One Sentence, Two Embeddings: Contrastive Learning of Explicit and Implicit Semantic Representations
Oda, Chuang, Shirai et al.
Sentence embedding methods have made remarkable progress, yet they still struggle to capture the implicit semantics within sentences. This can be attributed to the inherent limitations of conventional sentence embedding methods that assign only a single vector per sentence. To overcome this limitation, we propose DualCSE, a sentence embedding method that assigns two embeddings to each sentence: one representing the explicit semantics and the other representing the implicit semantics. These embeddings coexist in the shared space, enabling the selection of the desired semantics for specific purposes such as information retrieval and text classification. Experimental results demonstrate that DualCSE can effectively encode both explicit and implicit meanings and improve the performance of the downstream task.
academic
One Sentence, Two Embeddings: Contrastive Learning of Explicit and Implicit Semantic Representations
Sentence embedding methods have achieved significant progress, yet still face difficulties in capturing implicit semantics within sentences. This can be attributed to the inherent limitation of traditional sentence embedding methods, which assign only a single vector to each sentence. To overcome this limitation, this paper proposes DualCSE, a method that assigns two embeddings to each sentence: one representing explicit semantics and another representing implicit semantics. These embeddings coexist in a shared space, enabling the selection of desired semantics for specific purposes such as information retrieval and text classification. Experimental results demonstrate that DualCSE effectively encodes both explicit and implicit meanings, improving performance on downstream tasks.

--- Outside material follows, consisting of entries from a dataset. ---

Definition eligibility_reasons (input : EligibilityInput) : list string :=
  push_if (el_safety_conflict input) "safety_conflict"
  (push_if (el_recent_refault input || el_blacklisted input) "early_refault_blacklist"
  (push_if ((consecutive_cold (el_cold_observations input) <? 3)
            || negb (el_valid_age_evidence input)) "insufficient_cold_evidence"
  (push_if (ineligible_pressure (el_pressure input)) "not_under_eligible_pressure"
  (push_if (el_protected input) "protected_target"
  (push_if (el_critical input) "critical_protected"
  (push_if (el_gaming input) "gaming_protected"
  (push_if (el_foreground input) "foreground_protected"
  (push_if (negb (el_known_classification input) || negb (el_background input))
     "unknown_or_non_background"
  (push_if (negb (el_identity_fresh input)) "stale_identity"
  (push_if (negb (known_identity (el_identity input))) "unknown_identity" [])))))))))).

Definition evaluate_eligibility (input : EligibilityInput) : EligibilityDecision :=
  let reasons := eligibility_reasons input in
  {| ed_disposition := if bool_decide (reasons = []) then Eligible else Rejected;
     ed_reasons := reasons;
     ed_rule_version := RULE_VERSION |}.

(** ** The address fence *)

Inductive FilterApi := LegacyMatchingOnly | MatchingAllow.

Record AddressFence := {
  af_range : AddressRange;
  af_layer : string;
  af_filter_type : string;
  af_api : FilterApi;
  af_matching : bool;
  af_allow : option bool
}.

Definition validate_fence (self : AddressFence) (cold : AddressRange) : result unit DamosError :=
  let semantics := match af_api self with
                   | MatchingAllow => af_matching self && bool_decide (af_allow self = Some true)
                   | LegacyMatchingOnly => negb (af_matching self) && is_none (af_allow self)
                   end in
  reject (negb (String.eqb (af_layer self) "core") || negb (String.eqb (af_filter_type self) "addr")
          || negb semantics || negb (bool_decide (af_range self = cold)))
    (InvalidPlan "address fence does not exactly match COLD").

Definition fence_allows (self : AddressFence) (address : Z) : bool :=
  is_ok (validate_fence self (af_range self))
  && (ar_start (af_range self) <=? address) && (address <? ar_end (af_range self)).

(** ** Plans and statistics *)

Record DamosPlan := {
  dp_decision_id : string;
  dp_plan_id : string;
  dp_session_id : string;
  dp_scheme_id : Z;
  dp_target : StableTargetIdentity;
  dp_action : DamosAction;
  dp_pattern_accesses_min : Z;
  dp_pattern_accesses_max : Z;
  dp_pattern_age_min : Z;
  dp_pattern_age_max : Z;
  dp_apply_interval_us : Z;
  dp_quota : DamosQuota;
  dp_fence : AddressFence;
  dp_max_nr_snapshots : option Z;
  dp_dry_run : bool
}.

Existing sentence embedding methods exhibit significant deficiencies in handling implicit semantics. Sun et al. (2025) point out that even state-of-the-art sentence embedding methods show approximately a 20% performance gap between explicit and implicit semantics on the MTEB classification benchmark.

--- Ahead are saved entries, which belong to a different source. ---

(** a later line of the same key replaces an earlier one *)
Definition parse_vmstat_line (line : string) : option (string * Z) :=
  match split_whitespace line with
  | key :: rest =>
      if contains_str ["cow_ksm"; "ksm_swpin_copy"]%string key
      then match rest with value :: _ => n ← parse_u64 value; Some (key, n) | [] => None end
      else None
  | [] => None
  end.
Definition parse_vmstat_ksm (text : string) : gmap string Z :=
  foldl (fun m line => match parse_vmstat_line line with
                       | Some (key, n) => <[key := n]> m
                       | None => m
                       end) ∅ (lines text).

Definition parse_system_metrics (fs : KsmFiles) (root vmstat : string) (timestamp_ns : Z) :
    KsmSystemMetrics :=
  let read := read_optional_u64 fs root in
  let vm := parse_vmstat_ksm vmstat in
  {| km_timestamp_ns := timestamp_ns;
     km_run := read "run"%string;
     km_pages_to_scan := read "pages_to_scan"%string;
     km_sleep_millisecs := read "sleep_millisecs"%string;
     km_pages_scanned := read "pages_scanned"%string;
     km_pages_shared := read "pages_shared"%string;
     km_pages_sharing := read "pages_sharing"%string;
     km_pages_unshared := read "pages_unshared"%string;
     km_pages_volatile := read "pages_volatile"%string;
     km_pages_skipped := read "pages_skipped"%string;
     km_full_scans := read "full_scans"%string;
     km_ksm_zero_pages := read "ksm_zero_pages"%string;
     km_general_profit :=
       match file_text (kf_fs fs) (path_join root "general_profit") with
       | Ok text => parse_i64 (trim text)
       | Err _ => None
       end;
     km_stable_node_chains := read "stable_node_chains"%string;
     km_stable_node_dups := read "stable_node_dups"%string;
     km_cow_ksm := vm !! "cow_ksm"%string;
     km_ksm_swpin_copy := vm !! "ksm_swpin_copy"%string;
     km_ksmd_cpu_ticks := None |}.

Record StableProcessIdentity := {
  sp_pid : Z;
  sp_start_ticks : Z;
  sp_stable_key : string
}.

Definition owned_validation_identity (session_id : string) (pid start_ticks : Z) :
    StableProcessIdentity :=
  {| sp_pid := pid;
     sp_start_ticks := start_ticks;
     sp_stable_key := ("nemor-owned:" ++ session_id ++ ":" ++ show_uint pid ++ ":"
                       ++ show_uint start_ticks)%string |}.

Inductive KsmProfileKind := Vm | Browser | Electron | Synthetic | UnknownProfile.
#[export] Instance KsmProfileKind_eq_dec : EqDecision KsmProfileKind.
Proof. solve_decision. Defined.

Record KsmProcessMetrics := {
  kp_identity : StableProcessIdentity;
  kp_profile : option KsmProfileKind;
  kp_ksm_rmap_items : option Z;
  kp_ksm_zero_pages : option Z;
  kp_ksm_merging_pages : option Z;
  kp_ksm_process_profit : option Z;
  kp_ksm_merge_any : option bool;
  kp_ksm_mergeable : option bool;
  kp_current_mapped_ksm_bytes : option Z;
  kp_residual_accounting : bool;
  kp_rss_bytes : option Z;
  kp_pss_bytes : option Z
}.

(** [None] as soon as a [KSM:] line does not parse *)
Fixpoint smaps_ksm_loop (ls : list string) (found : bool) (total : Z) : option Z :=
  match ls with
  | [] => then_some found total
  | line :: rest =>
      match strip_prefix "KSM:" line with
      | None => smaps_ksm_loop rest found total
      | Some value =>
          item ← head (split_whitespace value);
          kib ← parse_u64 item;
          smaps_ksm_loop rest true (u64_sat_add total (u64_sat_mul kib 1024))
      end
  end.
Definition parse_smaps_ksm_bytes (text : string) : option Z :=
  smaps_ksm_loop (lines text) false 0.

Definition parse_yes_no (value : string) : option bool :=
  if contains_str ["yes"; "1"; "Y"]%string (trim value) then Some true
  else if contains_str ["no"; "0"; "N"]%string (trim value) then Some false
  else None.

(** [replace(':', " ")] *)
Fixpoint colons_to_spaces (s : string) : string :=
  match s with
  | EmptyString => EmptyString
  | String c s' => String (if Ascii.eqb c ":" then " "%char else c) (colons_to_spaces s')
  end.

Definition stat_values (text : string) : gmap string string :=
  foldl (fun m line => match split_whitespace (colons_to_spaces line) with
                       | key :: value :: _ => <[key := value]> m
                       | _ => m
                       end) ∅ (lines text).

Definition parse_process_ksm_stat (text : string) (identity : StableProcessIdentity) :
    KsmProcessMetrics :=
  let values := stat_values text in
  let unsigned key := values !! key ≫= parse_u64 in
  let signed key := values !! key ≫= parse_i64 in
  {| kp_identity := identity;
     kp_profile := None;
     kp_ksm_rmap_items := unsigned "ksm_rmap_items"%string;
     kp_ksm_zero_pages := unsigned "ksm_zero_pages"%string;
     kp_ksm_merging_pages := unsigned "ksm_merging_pages"%string;
     kp_ksm_process_profit := signed "ksm_process_profit"%string;
     kp_ksm_merge_any := values !! "ksm_merge_any"%string ≫= parse_yes_no;
     kp_ksm_mergeable := values !! "ksm_mergeable"%string ≫= parse_yes_no;
     kp_current_mapped_ksm_bytes := None;
     kp_residual_accounting := false;
     kp_rss_bytes := None;
     kp_pss_bytes := None |}.
(* ===== verification/Zram.v ===== *)
(** crates/zram: the inventory of devices, compression metrics and benchmarks, the
    profile planner, the mutation transaction with its rollback and recovery over an
    abstract backend, and the Linux backend over an abstract system. *)

From S2P Require Import Prelude F64 Text Config Classifier Policy.

(** ** error.rs *)

Inductive ZramError :=
| ReadError (path source : string)
| ParseError (field message : string)
| Blocked (message : string)
| Backend (operation message : string)
| Verification (message : string).

Definition zram_error_to_string (e : ZramError) : string :=
  match e with
  | ReadError path source => "cannot read zram interface " ++ path ++ ": " ++ source
  | ParseError field message => "invalid zram field `" ++ field ++ "`: " ++ message
  | Blocked m => "zram operation blocked: " ++ m
  | Backend operation message =>
      "zram backend operation `" ++ operation ++ "` failed: " ++ message
  | Verification m => "zram verification failed: " ++ m
  end%string.

(** ** inventory.rs: data *)

Inductive Provider := SystemdGenerator | DistroUdev | Manual | UnknownProvider.
#[export] Instance Provider_eq_dec : EqDecision Provider.
Proof. solve_decision. Defined.

Inductive Ownership := NemorOwned | Adopted | External | UnknownOwner.
#[export] Instance Ownership_eq_dec : EqDecision Ownership.
Proof. solve_decision. Defined.

Record WritableCapabilities := {
  wc_hot_add : bool;
  wc_hot_remove : bool;
  wc_algorithm : bool;
  wc_disksize : bool;
  wc_reset : bool
}.

Record MmStat := {
  mm_orig_data_size : option Z;
  mm_compr_data_size : option Z;
  mm_mem_used_total : option Z;
  mm_mem_limit : option Z;
  mm_mem_used_max : option Z;
  mm_same_pages : option Z;
  mm_pages_compacted : option Z;
  mm_huge_pages : option Z;
  mm_huge_pages_since : option Z
}.
Definition MmStat_default : MmStat :=
  {| mm_orig_data_size := None; mm_compr_data_size := None; mm_mem_used_total := None;
     mm_mem_limit := None; mm_mem_used_max := None; mm_same_pages := None;
     mm_pages_compacted := None; mm_huge_pages := None; mm_huge_pages_since := None |}.

Record DeviceInventory := {
  dv_name : string;
  dv_sysfs_path : string;
  dv_device_path : string;
  dv_active_swap : bool;
  dv_priority : option Z;
  dv_disksize : option Z;
  dv_initstate : option bool;
  dv_current_algorithm : option string;
  dv_available_algorithms : list string;
  dv_mm_stat : MmStat;
  dv_io_stat : option (list Z);
  dv_block_stat : option (list Z);
  dv_bd_stat : option (list Z);
  dv_recompression_available : bool;
  dv_provider : Provider;
  dv_ownership : Ownership;
  dv_writable : WritableCapabilities
}.

Record Inventory := {
  iv_available : bool;
  iv_devices : list DeviceInventory;
  iv_unavailable : list string
}.

(** ** inventory.rs: parsers *)

Definition parse_u64_field (field value : string) : result Z ZramError :=
  ok_or (parse_u64 value) (ParseError field (int_error false u64_max value)).

Fixpoint parse_all (field : string) (values : list string) : result (list Z) ZramError :=
  match values with
  | [] => Ok []
  | value :: rest =>
      let? n := parse_u64_field field value in
      let? ns := parse_all field rest in
      Ok (n :: ns)
  end.
Definition parse_numbers (field input : string) : result (list Z) ZramError :=
  parse_all field (split_whitespace input).

Definition parse_mm_stat (input : string) : result MmStat ZramError :=
  let? values := parse_numbers "mm_stat" input in
  let get i := nth_error values i in
  Ok {| mm_orig_data_size := get 0%nat; mm_compr_data_size := get 1%nat;
        mm_mem_used_total := get 2%nat; mm_mem_limit := get 3%nat;
        mm_mem_used_max := get 4%nat; mm_same_pages := get 5%nat;
        mm_pages_compacted := get 6%nat; mm_huge_pages := get 7%nat;
        mm_huge_pages_since := get 8%nat |}.

Definition algorithm_char (c : ascii) : bool :=
  is_ascii_alphanumeric c || Ascii.eqb c "-" || Ascii.eqb c "_".

(** the loop over the tokens of comp_algorithm *)
Fixpoint algorithms_loop (tokens : list string) (current : option string)
    (available : list string) : result (option string * list string) ZramError :=
  match tokens with
  | [] => Ok (current, available)
  | token :: rest =>
      let '(name, selected) :=
        match strip_prefix "[" token ≫= strip_suffix "]" with
        | Some value => (value, true)
        | None => (token, false)
        end in
      reject (str_empty name || negb (str_all algorithm_char name))
        (ParseError "comp_algorithm" "invalid algorithm token") ;?
      reject (selected && is_some current)
        (ParseError "comp_algorithm" "multiple selected algorithms") ;?
      algorithms_loop rest (if selected then Some name else current) (available ++ [name])
  end.
Definition parse_algorithms (input : string) : result (option string * list string) ZramError :=
  let? r := algorithms_loop (split_whitespace input) None [] in
  Ok (fst r, sort_dedup (snd r)).

(** a line of /proc/swaps: device, priority, size and used bytes *)
Definition parse_swap_line (line : string) : result (string * (Z * Z * Z)) ZramError :=
  match split_whitespace line with
  | [device; _; size; used; priority] =>
      let? size := parse_u64_field "proc_swaps" size in
      let? size := ok_or (u64_checked_mul size 1024) (ParseError "proc_swaps" "size overflow") in
      let? used' := parse_u64_field "proc_swaps" used in
      let? used' := ok_or (u64_checked_mul used' 1024) (ParseError "proc_swaps" "used overflow") in
      let? priority' := ok_or (parse_i32 priority)
                          (ParseError "proc_swaps" (int_error true (2 ^ 31 - 1) priority)) in
      Ok (device, (priority', size, used'))
  | _ => Err (ParseError "proc_swaps" "expected five columns")
  end.
Fixpoint swaps_loop (ls : list string) (swaps : gmap string (Z * Z * Z)) :
    result (gmap string (Z * Z * Z)) ZramError :=
  match ls with
  | [] => Ok swaps
  | line :: rest =>
      if str_empty (trim line) then swaps_loop rest swaps
      else
        let? entry := parse_swap_line line in
        swaps_loop rest (<[fst entry := snd entry]> swaps)
  end.
(** the first line is the header *)
Definition parse_swaps (input : string) : result (gmap string (Z * Z * Z)) ZramError :=
  swaps_loop (tail (lines input)) ∅.

Definition valid_name (name : string) : bool :=
  is_some_and (strip_prefix "zram" name)
    (fun suffix => negb (str_empty suffix) && str_all is_digit suffix).

(** ** metrics.rs *)

Record CompressionMetrics := {
  cm_logical_compression_ratio : option f64;
  cm_effective_memory_ratio : option f64;
  cm_allocator_efficiency : option f64;
  cm_memory_saved_bytes : option Z;
  cm_utilization_percent : option f64;
  cm_same_pages : option Z;
  cm_huge_pages : option Z;
  cm_cpu_cost_percent : option f64
}.

Definition ratio (numerator denominator : option Z) : option f64 :=
  match numerator, denominator with
  | Some n, Some d => if d =? 0 then None else Some (f64_div (f64_of_Z n) (f64_of_Z d))
  | _, _ => None
  end.

Definition percent (value total : Z) : option f64 :=
  then_some (0 <? total)
    (f64_div (f64_mul (f64_of_Z value) (f64_of_Z 100)) (f64_of_Z total)).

Completeness of Semantic Understanding: Natural language contains both literal meanings (explicit semantics) and figurative or pragmatic meanings (implicit semantics)
Practical Application Requirements: Tasks such as information retrieval and text classification require understanding different levels of semantics
Model Limitations: Traditional methods represent sentences with only a single vector, overlooking the existence of multiple interpretations
This paper cites important works from multiple domains including sentence embeddings, natural language inference, and contrastive learning, including:
Gao et al. (2021): SimCSE method
Havaldar et al. (2025): INLI dataset
Wang et al. (2025): Implicitness scoring method
Reimers and Gurevych (2019): Sentence-BERT
Overall Assessment: This is a paper with strong technical innovation, proposing an interesting and practical dual semantic representation method. While there is room for improvement in theoretical depth and evaluation breadth, it opens new directions for sentence embedding research and possesses certain academic value and application potential.